Task to carry out: When you find the line with "gr_key : (t_protocol" among the records below, reproduce it and each line after it exactly, ending with the line with "gr_pair : status".

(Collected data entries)
---------------

(** The row of the messages that carry the identifiers [key]. *)
Record grouped (key : PairKey) (t : Transaction) : Prop := {
  gr_key : (t_protocol t, t_flow t) = (key.1, key.2.2.1);
  gr_some : row_refs t ≠ [];
  gr_requests : Forall (carries key true) (requests t);
  gr_responses : Forall (carries key false) (responses t);
  gr_orphan : status t = "orphan_response" ↔ requests t = [];
  gr_unanswered : status t = "unanswered" ↔ responses t = [];
  gr_pair : status t = "candidate_pair" ↔
              ∃ q r, requests t = [q] ∧ responses t = [r] ∧ answered q r;
}.

(** ** The loop over the messages *)

Definition group_refs (g : Group) : list MessageRef := g_requests g ++ g_responses g.

Record group_ok (key : PairKey) (g : Group) : Prop := {
  go_some : group_refs g ≠ [];
  go_requests : Forall (carries key true) (g_requests g);
  go_responses : Forall (carries key false) (g_responses g);
  go_doubt : uncertain_boundary g = true ↔ Exists doubtful (group_refs g);
}.

Definition state_refs (st : Pairing) : list MessageRef :=
  concat (row_refs <$> output st) ++ concat ((λ kg, group_refs kg.2) <$> groups st).

(** The state after the messages [seen]. *)
Record pairing_ok (l : Limits) (seen : list MessageRef) (st : Pairing) : Prop := {
  po_refs : state_refs st ≡ₚ seen;
  po_alone : Forall alone (output st);
  po_wf : bt_wf (groups st);
  po_groups : Forall (λ kg, group_ok kg.1 kg.2) (groups st);
  po_count : 0 ≤ count st ≤ max_protocol_messages l;
}.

---------------

Written solution:
  gr_key : (t_protocol t, t_flow t) = (key.1, key.2.2.1);
  gr_some : row_refs t ≠ [];
  gr_requests : Forall (carries key true) (requests t);
  gr_responses : Forall (carries key false) (responses t);
  gr_orphan : status t = "orphan_response" ↔ requests t = [];
  gr_unanswered : status t = "unanswered" ↔ responses t = [];
  gr_pair : status t = "candidate_pair" ↔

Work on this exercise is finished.